>>>>>

(** * github-metrics-calculator: a shallow embedding of the aggregation code

    The development follows the JavaScript sources:
    - [src/lib/github-client.js]  (the API client, pagination, AI detection),
    - [src/commands/pr-metrics.js], [src/commands/user-stats.js],
      [src/commands/repo-stats.js], [src/commands/summary.js] (per-PR loops
      and summary statistics),
    - [src/lib/formatters.js] and the two [exportToCSV] variants of the
      summary command.

    Conventions of the embedding.
    - JavaScript numbers that hold counts are [nat]; numbers that hold
      durations, quotients and averages are exact rationals [Q].  IEEE
      rounding of doubles is not modelled: [/] is exact division and
      [toFixed] rounds the exact value, half away from zero as the
      language definition of [Number.prototype.toFixed] prescribes.
    - A timestamp field ([created_at], [merged_at], [closed_at]) is the
      result of [new Date(field)] in milliseconds, an integer; a field that
      is [null] is [None].
    - Strings are [string], read as sequences of 8-bit code units; a
      JavaScript [Map] or object used as a dictionary is a [gmap], a [Set]
      that is later turned into an array is a duplicate-free list in
      insertion order.
    - Remote calls are answered by an explicit oracle (a function from
      requests to pages, or the outcome of each detail fetch), and output is
      an explicit list of writes. *)

From Stdlib Require Import ZArith QArith Qround Qabs Lia Lqa.
From Stdlib Require Import Ascii String.
From stdpp Require Import gmap strings list pretty.

Local Open Scope string_scope.

Set Warnings "-clear-no-such-hyp".

(** ** JavaScript numbers *)

Module JsNum.

Local Open Scope Q_scope.

(** Truthiness of a number: [0] is falsy, every other rational is truthy. *)
Definition truthy (x : Q) : bool := negb (Qnum x =? 0)%Z.

(** Truthiness of a nullable number: [null] is falsy. *)
Definition truthyOpt (x : option Q) : bool :=
  match x with
  | Some v => truthy v
  | None => false
  end.

(** [x.toFixed(f)] picks the integer [n] with [n / 10^f] closest to [x],
    the larger one on a tie, after taking the sign off. *)
Definition fixedMagnitude (f : nat) (x : Q) : Z :=
  Qfloor (Qabs x * inject_Z (10 ^ Z.of_nat f) + (1 # 2)).

Definition isNegative (x : Q) : bool := (Qnum x <? 0)%Z.

(** The same [n] with the sign put back. *)
Definition fixedUnits (f : nat) (x : Q) : Z :=
  if isNegative x then (- fixedMagnitude f x)%Z else fixedMagnitude f x.

(** [Number(x.toFixed(f))] *)
Definition toFixedNumber (f : nat) (x : Q) : Q :=
  inject_Z (fixedUnits f x) / inject_Z (10 ^ Z.of_nat f).

(** [a / b] on two counts. *)
Definition ratio (a b : nat) : Q := inject_Z (Z.of_nat a) / inject_Z (Z.of_nat b).

(** [n || d] on a count. *)
Definition orCount (n d : nat) : nat :=
  match n with
  | O => d
  | S _ => n
  end.

End JsNum.

(** ** JavaScript strings *)

Module JsStr.

(** [parts.join(sep)] *)
Fixpoint join (sep : string) (parts : list string) : string :=
  match parts with
  | [] => EmptyString
  | [p] => p
  | p :: rest => p +:+ sep +:+ join sep rest
  end.

(** [s.split(c)] for a one-character separator: the pieces between the
    separators, always at least one piece. *)
Fixpoint split (c : ascii) (s : string) : list string :=
  match s with
  | EmptyString => [EmptyString]
  | String a s' =>
      if Ascii.eqb a c then EmptyString :: split c s'
      else match split c s' with
           | p :: ps => String a p :: ps
           | [] => [String a EmptyString]
           end
  end.

(** [parts[parts.length - k]] inside a template literal: an index that is
    out of range reads [undefined], which prints as the word undefined. *)
Definition fromEnd (parts : list string) (k : nat) : string :=
  if (k <=? length parts)%nat
  then nth (length parts - k) parts "undefined"
  else "undefined".

(** The double-quote character, code unit 34. *)
Definition dquote : ascii := ascii_of_nat 34.

(** [s.replace(/dquote/g, dquote dquote)]: every double quote is doubled. *)
Fixpoint doubleQuotes (s : string) : string :=
  match s with
  | EmptyString => EmptyString
  | String a s' =>
      if Ascii.eqb a dquote
      then String dquote (String dquote (doubleQuotes s'))
      else String a (doubleQuotes s')
  end.

(** [s.endsWith(suffix)] *)
Definition endsWith (s suffix : string) : bool :=
  (String.length suffix <=? String.length s)%nat &&
  String.eqb (substring (String.length s - String.length suffix) (String.length suffix) s) suffix.

(** White space removed by [trim], among 8-bit code units. *)
Definition isSpace (a : ascii) : bool :=
  let n := nat_of_ascii a in
  ((9 <=? n) && (n <=? 13) || (n =? 32) || (n =? 160))%nat.

Fixpoint trimStart (s : string) : string :=
  match s with
  | EmptyString => EmptyString
  | String a s' => if isSpace a then trimStart s' else s
  end.

Definition trimEnd (s : string) : string :=
  String.rev (trimStart (String.rev s)).

(** [s.trim()] *)
Definition trim (s : string) : string := trimEnd (trimStart s).

(** [String(n)] for a number that is a whole number of hundredths [h / 100]
    (every non-integer number that reaches a CSV cell went through
    [toFixed(2)]): the shortest decimal, without trailing zeros. *)
Definition showHundredths (h : Z) : string :=
  let m := Z.abs h in
  let ip := (m / 100)%Z in
  let d1 := ((m / 10) mod 10)%Z in
  let d2 := (m mod 10)%Z in
  let sign := if (h <? 0)%Z then "-" else EmptyString in
  sign +:+ pretty ip +:+
  (if (d2 =? 0)%Z
   then (if (d1 =? 0)%Z then EmptyString else "." +:+ pretty d1)
   else "." +:+ pretty d1 +:+ pretty d2).

(** Left padding with zeros up to [n] characters. *)
Fixpoint zeros (n : nat) : string :=
  match n with
  | O => EmptyString
  | S k => String "0"%char (zeros k)
  end.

<<<<<

Exercise>
Within the listing above, find every line containing the string "falsy" and return it.

Solution>
(** Truthiness of a number: [0] is falsy, every other rational is truthy. *)
(** Truthiness of a nullable number: [null] is falsy. *)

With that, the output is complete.